[WHAT IS EXPECTED]: Set down exactly, from the records below, the line with "(** A visit" through the line with "exists t', visit_succ", and nothing else.

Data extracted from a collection
Lemma guardM_inv c s u s' : guardM c s = Ok (u, s') -> c = true /\ s' = s.
Proof. unfold guardM, lift. destruct c; simpl; [|done]. by intros [= _ ->]. Qed.
Lemma assertM_inv c s u s' : assertM c s = Ok (u, s') -> c = true /\ s' = s.
Proof. unfold assertM, lift. destruct c; simpl; [|done]. by intros [= _ ->]. Qed.
Lemma derefM_inv {A} (o : option A) s a s' : derefM o s = Ok (a, s') -> o = Some a /\ s' = s.
Proof. unfold derefM, lift. destruct o; simpl; [|done]. by intros [= -> ->]. Qed.
Lemma checkM_inv {A} (o : option A) s a s' : checkM o s = Ok (a, s') -> o = Some a /\ s' = s.
Proof. unfold checkM, lift. destruct o; simpl; [|done]. by intros [= -> ->]. Qed.
Lemma lift_inv {A} (r : res A) s a s' : lift r s = Ok (a, s') -> r = Ok a /\ s' = s.
Proof. unfold lift. destruct r; simpl; [|done..]. by intros [= -> ->]. Qed.
Lemma gets_inv {A} (f : S -> A) s a s' : gets f s = Ok (a, s') -> a = f s /\ s' = s.
Proof. by intros [= <- <-]. Qed.
Lemma modify_inv (f : S -> S) s u s' : modify f s = Ok (u, s') -> s' = f s.
Proof. by intros [= _ <-]. Qed.
Lemma mret_inv {A} (x : A) s a s' : mret (M := M S) x s = Ok (a, s') -> a = x /\ s' = s.
Proof. by intros [= <- <-]. Qed.
End inversion.

Ltac inv_run :=
  repeat match goal with
  | H : (_ ≫= _) _ = Ok _ |- _ =>
      let E := fresh "E" in apply bindM_Ok in H as (? & ? & E & H)
  | H : guardM _ _ = Ok _ |- _ => apply guardM_inv in H as [? ?]; subst
  | H : assertM _ _ = Ok _ |- _ => apply assertM_inv in H as [? ?]; subst
  | H : derefM _ _ = Ok _ |- _ => apply derefM_inv in H as [? ?]; subst
  | H : checkM _ _ = Ok _ |- _ => apply checkM_inv in H as [? ?]; subst
  | H : lift _ _ = Ok _ |- _ => apply lift_inv in H as [? ?]; subst
  | H : gets _ _ = Ok _ |- _ => apply gets_inv in H as [? ?]; subst
  | H : modify _ _ = Ok _ |- _ => apply modify_inv in H; subst
  | H : mret _ _ = Ok _ |- _ => apply mret_inv in H as [? ?]; subst
  | H : failM _ = Ok _ |- _ => discriminate H
  | H : ubM _ = Ok _ |- _ => discriminate H
  end.

(** * Conditions that are computed

    [a <&&> b] and [a <||> b]: the operands are routines, and the second one only runs
    when the first one does not decide. *)
Declare Scope dxil_scope.
Section conditions.
Context {F : Type -> Type} `{!MRet F, !MBind F}.

Definition notm (a : F bool) : F bool := x ← a; mret (negb x).

(** [for (auto *x : l) if (f(x)) return true; return false;] *)
Fixpoint any_of {X} (f : X -> F bool) (l : list X) : F bool :=
  match l with
  | [] => mret false
  | x :: l' => b ← f x; if (b : bool) then mret true else any_of f l'
  end.
Definition all_of {X} (f : X -> F bool) (l : list X) : F bool := notm (any_of (fun x => notm (f x)) l).

(** [std::find_if] *)
Fixpoint find_m {X} (f : X -> F bool) (l : list X) : F (option X) :=
  match l with
  | [] => mret None
  | x :: l' => b ← f x; if (b : bool) then mret (Some x) else find_m f l'
  end.

(** [std::copy_if] *)
Fixpoint filter_m {X} (f : X -> F bool) (l : list X) : F (list X) :=
  match l with
  | [] => mret []
  | x :: l' => b ← f x; l'' ← filter_m f l'; mret (if (b : bool) then x :: l'' else l'')
  end.

(** The loop over [l] that threads a value. *)
Fixpoint fold_m {X A} (f : X -> A -> F A) (l : list X) (a : A) : F A :=
  match l with
  | [] => mret a
  | x :: l' => a' ← f x a; fold_m f l' a'
  end.

(** A loop of at most [2 ^ n] steps.  A step yields the next state or leaves with a result. *)
Fixpoint repeat_pow {A B} (n : nat) (body : A -> F (A + B)) (a : A) : F (A + B) :=
  match n with
  | O => body a
  | S n' =>
      r ← repeat_pow n' body a;
      match r with
      | inl a' => repeat_pow n' body a'
      | inr b => mret (inr b)
      end
  end.
End conditions.
Notation "a '<&&>' b" := (x ← a; if (x : bool) then b else mret false)
  (at level 40, left associativity) : dxil_scope.
Notation "a '<||>' b" := (x ← a; if (x : bool) then mret true else b)
  (at level 50, left associativity) : dxil_scope.
(** [if (a) return b; return c;] *)
Notation "'ifm' a 'then' b 'else' c" := (x ← a; if (x : bool) then b else c)
  (at level 10, a at level 200, b at level 200, c at level 200) : dxil_scope.
(** The trivial back-trace that starts [count_post_dominates_work_from_incoming_preds]. *)
Fixpoint trivial_backtrace (fuel : nat) (start_node : nodref) : res nodref :=
  match fuel with
  | O => UB
  | S fuel' =>
      n ← node start_node;
      match pred n with
      | [p] =>
          if has_work n then Ok start_node
          else
            d ← post_dominates start_node p;
            if (d : bool) then trivial_backtrace fuel' p else Ok start_node
      | _ => Ok start_node
      end
  end.

(** [for (auto *p : pred) if (post_dominates_any_work(p, cache)) num++;] *)
Fixpoint count_work (this : nodref) (l : list nodref) (cache : gset nodref) (num : Z) : res Z :=
  match l with
  | [] => Ok num
  | p :: l' =>
      r ← post_dominates_any_work_cached this p cache;
      let '(b, cache) := (r : bool * gset nodref) in
      count_work this l' cache (if b then num + 1 else num)
  end.

Definition count_post_dominates_work_from_incoming_preds (this : nodref) : res Z :=
  start_node ← trivial_backtrace (S (length pool)) this;
  n ← node start_node;
  if has_work n then Ok 1 else count_work start_node (pred n) ∅ 0.

Definition post_dominates_any_work (this : nodref) : res bool :=
  c ← count_post_dominates_work_from_incoming_preds this;
  Ok (negb (c =? 0)).

(** The search looks for a reason to answer [false]. *)
Definition dominates_all_reachable_exits_cached (header this : nodref) (cache : gset nodref)
    : res (bool * gset nodref) :=
  search (fun n _ =>
            match succ_back_edge n with
            | Some b => d ← dominates header b; Ok (if (d : bool) then None else Some true)
            | None => Ok None
            end)
         (fun x => negb <$> dominates header x) succ search_fuel this cache.

Definition dominates_all_reachable_exits (this : nodref) : res bool :=
  negb <$> (fst <$> dominates_all_reachable_exits_cached this this ∅).

Definition reaches_backward_visited_node (this : nodref) : res bool :=
  fst <$> search (fun n _ => Ok (if backward_visited n then Some true else None))
            (fun _ => Ok false) (fun n => succ n ++ fake_succ n) search_fuel this ∅.

(** * Enclosing constructs *)

Fixpoint loop_header_walk (fuel : nat) (x : nodref) : res (option nodref) :=
  match fuel with
  | O => UB
  | S fuel' =>
      n ← node x;
      if has_pred_back_edges n then Ok (Some x)
      else if bool_decide (pred n = []) then Ok None
      else d ← some_or_ub (immediate_dominator n); loop_header_walk fuel' d
  end.

Definition get_immediate_dominator_loop_header (this : nodref) : res (option nodref) :=
  n ← node this;
  _ ← assert_res (bool_decide (immediate_dominator n <> None));
  loop_header_walk (S (length pool)) this.

(** [while (node is a merge block of its immediate dominator) node = idom;] *)
Fixpoint skip_merges (fuel : nat) (x : nodref) : res nodref :=
  match fuel with
  | O => UB
  | S fuel' =>
      n ← node x;
      match immediate_dominator n with
      | Some d => if decide (d ∈ headers n) then skip_merges fuel' d else Ok x
      | None => Ok x
      end
  end.

Definition is_switch (n : CFGNode) : bool := bool_decide (term_type (terminator (ir n)) = TSwitch).

Fixpoint outer_selection_walk (fuel : nat) (this x : nodref) : res nodref :=
  match fuel with
  | O => UB
  | S fuel' =>
      n ← node x;
      if is_switch n then Ok x
      else
        d ← post_dominates this x;
        if negb d then Ok x
        else if bool_decide (pred n = []) then Ok x
        else
          y ← skip_merges (S (length pool)) x;
          d ← post_dominates this y;
          if (d : bool)
          then yn ← node y; i ← some_or_ub (immediate_dominator yn); outer_selection_walk fuel' this i
          else outer_selection_walk fuel' this y
  end.

Definition get_outer_selection_dominator (this : nodref) : res nodref :=
  n ← node this;
  d ← some_or_ub (immediate_dominator n);
  outer_selection_walk (S (length pool)) this d.

Fixpoint outer_header_walk (fuel : nat) (x : nodref) : res nodref :=
  match fuel with
  | O => UB
  | S fuel' =>
      n ← node x;
      if (zlength (succ n) =? 1) && negb (is_switch n) && negb (has_pred_back_edges n) then
        if bool_decide (pred n = []) then Ok x
        else d ← some_or_ub (immediate_dominator n); outer_header_walk fuel' d
      else Ok x
  end.

Definition get_outer_header_dominator (this : nodref) : res nodref :=
  n ← node this;
  d ← some_or_ub (immediate_dominator n);
  outer_header_walk (S (length pool)) d.

Definition block_is_jump_thread_ladder (this : nodref) : res bool :=
  n ← node this;
  match operations (ir n), term_type (terminator (ir n)), phi (ir n) with
  | [], TCondition, [p] => Ok (conditional_id (terminator (ir n)) =? phi_id p)
  | _, _, _ => Ok false
  end.
End walks.
(** * Termination, and no failed assertion on reducible graphs *)

(** [back]: the back edges. Every block has at most one of them going out and at most
    one coming in, its target dominates its source, and the other edges form no cycle. *)
Record reducible (back : nodref -> option nodref) : Prop := {
  rd_in u v h : back u = Some h -> back v = Some h -> u = v;
  rd_dominates u h : back u = Some h -> on_every_path p0 e h u;
  rd_acyclic : exists rank : nodref -> nat, forall u v,
    v ∈ succ_of p0 u -> back u <> Some v -> (rank v < rank u)%nat;
}.

Section total.
Context (back : nodref -> option nodref) (Hred : reducible back).

(** A path without repetition uses no back edge, so an edge that closes a cycle is one. *)
Lemma closing_edge_is_back l u y :
  path_from p0 e l u -> NoDup l -> y ∈ l -> y ∈ succ_of p0 u -> back u = Some y.
Proof using Hred.
  intros Hp Hnd Hyl Hy. destruct (rd_acyclic _ Hred) as [rank Hrank].
  assert (forall z, z ∈ l -> (rank u <= rank z)%nat) as Hle.
  { clear y Hyl Hy. induction Hp as [|l x y Hp IH Hy]; intros z Hz.
    - by apply list_elem_of_singleton in Hz as ->.
    - apply list.NoDup_cons in Hnd as [Hyl Hnd]. apply elem_of_cons in Hz as [->|Hz]; [done|].
      specialize (IH Hnd z Hz). assert (rank y < rank x)%nat; [|lia].
      apply Hrank; [done|]. intros Hb. apply Hyl. by apply (rd_dominates _ Hred _ _ Hb). }
  destruct (decide (back u = Some y)) as [?|Hb]; [done|].
  specialize (Hrank u y Hy Hb). specialize (Hle y Hyl). lia.
Qed.

Definition unvisited (s : CFGStructurizer) : gset nodref :=
  filter (fun x => visited_of (pool s) x = false) (set_seq 0 (length p0)).

Lemma elem_of_unvisited s x :
  x ∈ unvisited s <-> (x < length p0)%nat /\ visited_of (pool s) x = false.
Proof using Type.
  unfold unvisited. rewrite elem_of_filter, elem_of_set_seq. split; intros [??]; split; try done; lia.
Qed.

Lemma unvisited_mono s s' :
  (forall x, visited_of (pool s) x = true -> visited_of (pool s') x = true) ->
  (size (unvisited s') <= size (unvisited s))%nat.
Proof using Type.
  intros H. apply subseteq_size. intros x. rewrite !elem_of_unvisited. intros [? Hx].
  split; [done|]. specialize (H x). destruct (visited_of (pool s) x); [by rewrite H in Hx|done].
Qed.

Lemma unvisited_less s s' u :
  (forall x, visited_of (pool s) x = true -> visited_of (pool s') x = true) ->
  (u < length p0)%nat -> visited_of (pool s) u = false -> visited_of (pool s') u = true ->
  (size (unvisited s') < size (unvisited s))%nat.
Proof using Type.
  intros H Hu Hf Ht. apply subset_size. split.
  - intros x. rewrite !elem_of_unvisited. intros [? Hx]. split; [done|].
    specialize (H x). destruct (visited_of (pool s) x); [by rewrite H in Hx|done].
  - intros Hsub. specialize (Hsub u). rewrite !elem_of_unvisited in Hsub. intuition congruence.
Qed.

(** The recorded back edges are back edges of the graph. *)
Definition recorded (s : CFGStructurizer) : Prop :=
  forall x y, back_from (pool s) x = Some y -> back x = Some y.

Lemma begin_visit_run u s :
  is_Some (pool s !! u) -> exists s1, begin_visit u s = Ok (tt, s1).
Proof using Type.
  intros [n Hn]. unfold begin_visit.
  destruct (runs_on_pool_update s u n (fun n => set_visited true (set_traversing true n))
    (fun _ _ => True) Hn I) as ([] & s1 & E & _).
  rewrite (bindM_run _ _ _ _ _ E). by eexists.
Qed.

Lemma end_visit_run u s :
  is_Some (pool s !! u) -> exists s1, end_visit u s = Ok (tt, s1).
Proof using Type.
  intros [n Hn]. assert (runs (end_visit u) s (fun _ _ => True)) as ([] & s1 & E & _); [|by exists s1].
  assert (u < length (pool s))%nat as Hl by by eapply lookup_lt_Some.
  unfold end_visit. do 2 (apply runs_bind; eapply runs_on_pool_update;
    [simpl; rewrite ?list_lookup_insert_eq by done; done|]; simpl).
  apply runs_bind, runs_gets. simpl. apply runs_bind. eapply runs_on_pool_update.
  { simpl. rewrite list_insert_insert_eq, list_lookup_insert_eq by done. done. }
  by apply runs_modify.
Qed.

Lemma record_back_edge_run u y s :
  is_Some (pool s !! u) -> is_Some (pool s !! y) ->
  (back_from (pool s) u = None \/ back_from (pool s) u = Some y) ->
  (back_to (pool s) y = None \/ back_to (pool s) y = Some u) ->
  exists s1, record_back_edge u y s = Ok (tt, s1).
Proof using Type.
  intros [n Hn] [m Hm] H1 H2.
  assert (runs (record_back_edge u y) s (fun _ _ => True)) as ([] & s1 & E & _); [|by exists s1].
  rewrite (get_at succ_back_edge _ _ _ _ Hn) in H1.
  unfold record_back_edge. apply runs_bind. eapply runs_on_pool_node_at; [exact Hn|].
  apply runs_bind, runs_assert. { rewrite orb_true_iff, !bool_decide_eq_true. done. }
  apply runs_bind. eapply runs_on_pool_update; [exact Hn|].
  assert (exists m', <[u := set_succ_back_edge (Some y) n]> (pool s) !! y = Some m') as [m' Hm'].
  { apply lookup_lt_is_Some. rewrite length_insert. by eapply lookup_lt_Some. }
  apply runs_bind. eapply runs_on_pool_node_at; [exact Hm'|].
  apply runs_bind, runs_assert.
  { rewrite orb_true_iff, !bool_decide_eq_true.
    rewrite <- (get_at pred_back_edge None _ _ _ Hm'). by rewrite (get_insert_same _ _ _ _ _ _ _ Hn). }
  by eapply runs_on_pool_update.
Qed.

Lemma node_exists s stack x : dfs_inv s stack -> is_Some (p0 !! x) -> is_Some (pool s !! x).
Proof using Type. rewrite !lookup_lt_is_Some. intros I. by rewrite (di_length _ _ I). Qed.

(** A visit of an unvisited block completes, given fuel for the unvisited blocks. *)
Definition visit_completes (fuel : nat) : Prop := forall u stack s,
  dfs_inv s stack -> visited_of (pool s) u = false -> path_from p0 e (u :: stack) u ->
  is_Some (p0 !! u) -> recorded s -> (size (unvisited s) <= fuel)%nat ->
  exists s', visit fuel u s = Ok (tt, s') /\ recorded s'.

Lemma visit_succ_completes fuel u stack s1 pre y t :
  visit_completes fuel -> y ∈ succ_of p0 u -> loop_inv u stack s1 pre t -> recorded t ->
  (size (unvisited t) <= fuel)%nat ->
  exists t', visit_succ fuel u y t = Ok (tt, t') /\ recorded t'.
Proof using E0 Hred.
  intros IH Hy (It & _) Hrec Hsz. pose proof (eo_range _ _ E0 u y Hy) as Hyr.
  destruct (node_exists _ _ y It Hyr) as [m Hm]. unfold visit_succ.
  assert (on_pool (node_at y) t = Ok (m, t)) as En.
  { destruct (runs_on_pool_node_at t y m (fun a s' => a = m /\ s' = t) Hm) as (a & s' & E & -> & ->); done. }
  rewrite (bindM_run _ _ _ _ _ En).
  pose proof (get_at traversing false _ _ _ Hm) as Htr.
  pose proof (get_at visited false _ _ _ Hm) as Hvi.
  destruct (top_facts _ _ _ It) as (HuF & _ & Huv & _ & _ & Hpath).
  destruct (traversing m); [|destruct (visited m); [by exists t|]].
  - assert (back u = Some y) as Hb.
    { apply (closing_edge_is_back (u :: stack)); [done|apply It| |done]. by apply (di_grey _ _ It). }
    destruct (record_back_edge_run u y t) as [t' E'].
    + by apply visited_range.
    + by eexists.
    + destruct (back_from (pool t) u) as [h|] eqn:Eh; [|by left]. apply Hrec in Eh. right. congruence.
    + destruct (back_to (pool t) y) as [z|] eqn:Ez; [|by left]. apply (di_back _ _ It), Hrec in Ez.
      right. f_equal. by eapply (rd_in _ Hred).
    + exists t'. split; [done|]. intros x z.
      destruct (record_back_edge_inv _ _ _ _ _ _ It Hy Htr E') as (_ & _ & _ & _ & Hx').
      destruct (Hx' x) as [_ ->]. case_decide as E2; [subst; by intros [= <-]|apply Hrec].
  - apply (IH y (u :: stack)); try done. by econstructor.
Qed.

Lemma visit_total fuel : visit_completes fuel.
Proof using E0 Hsize Hred.
  induction fuel as [|fuel IH]; intros u stack s I Hu Hp Hr Hrec Hsz.
  { assert (u ∈ unvisited s) as Hin.
    { apply elem_of_unvisited. split; [|done]. by apply lookup_lt_is_Some. }
    assert (size (unvisited s) = 0)%nat as Hz by lia. apply size_empty_inv in Hz. set_solver. }
  destruct (begin_visit_run u s (node_exists _ _ u I Hr)) as [s1 Eb].
  cbn [visit]. rewrite (bindM_run _ _ _ _ _ Eb).
  destruct (begin_visit_inv _ _ _ _ _ I Hu Hp Eb) as [I1 S1].
  destruct (top_facts _ _ _ I1) as (_ & _ & Huv & _).
  assert (recorded s1) as Hrec1.
  { apply begin_visit_effect in Eb as (_ & _ & _ & _ & Hx). intros x y.
    destruct (Hx x) as (_&_&_&_&_&->&_). apply Hrec. }
  assert (size (unvisited s1) <= fuel)%nat as Hsz1.
  { assert (size (unvisited s1) < size (unvisited s))%nat; [|lia].
    apply (unvisited_less s s1 u); [apply S1|by apply lookup_lt_is_Some|done..]. }
  destruct (node_exists _ _ u I1 Hr) as [n Hn].
  pose proof (top_successors _ _ _ _ I1 Hn) as Ess.
  destruct (runs_for_each (visit_succ fuel u) (fun pre t => loop_inv u stack s1 pre t /\ recorded t)
    (succ n) s1) as ([] & s2 & El & I2 & Hrec2).
  { split; [by apply loop_inv_start|done]. }
  { intros pre y post t Epre [It Ht].
    assert (y ∈ succ_of p0 u) as Hy by (rewrite <- Ess, Epre; apply elem_of_app; right; left).
    destruct (visit_succ_completes fuel u stack s1 pre y t IH Hy It Ht) as (t' & Et & Ht').
    { etrans; [|exact Hsz1]. apply unvisited_mono, It. }
    exists tt, t'. split; [done|]. split; [|done].
    eapply visit_succ_inv; [apply visit_spec|done..]. }
  assert (on_pool (field succ u) s1 = Ok (succ n, s1)) as Ef.
  { destruct (runs_on_pool_field succ s1 u n (fun a s' => a = succ n /\ s' = s1) Hn)
      as (a & s' & E & -> & ->); done. }
  rewrite (bindM_run _ _ _ _ _ Ef), (bindM_run _ _ _ _ _ El).
  destruct I2 as (I2 & _). destruct (end_visit_run u s2 (node_exists _ _ u I2 Hr)) as [s' Ee].
  exists s'. split; [exact Ee|].
  apply end_visit_effect in Ee as (_ & _ & _ & Hx). intros x y.
  destruct (Hx x) as (_&_&_&_&_&->&_). apply Hrec2.
Qed.
End total.

End dfs.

[REPLY]:
(** A visit of an unvisited block completes, given fuel for the unvisited blocks. *)
Definition visit_completes (fuel : nat) : Prop := forall u stack s,
  dfs_inv s stack -> visited_of (pool s) u = false -> path_from p0 e (u :: stack) u ->
  is_Some (p0 !! u) -> recorded s -> (size (unvisited s) <= fuel)%nat ->
  exists s', visit fuel u s = Ok (tt, s') /\ recorded s'.

Lemma visit_succ_completes fuel u stack s1 pre y t :
  visit_completes fuel -> y ∈ succ_of p0 u -> loop_inv u stack s1 pre t -> recorded t ->
  (size (unvisited t) <= fuel)%nat ->
  exists t', visit_succ fuel u y t = Ok (tt, t') /\ recorded t'.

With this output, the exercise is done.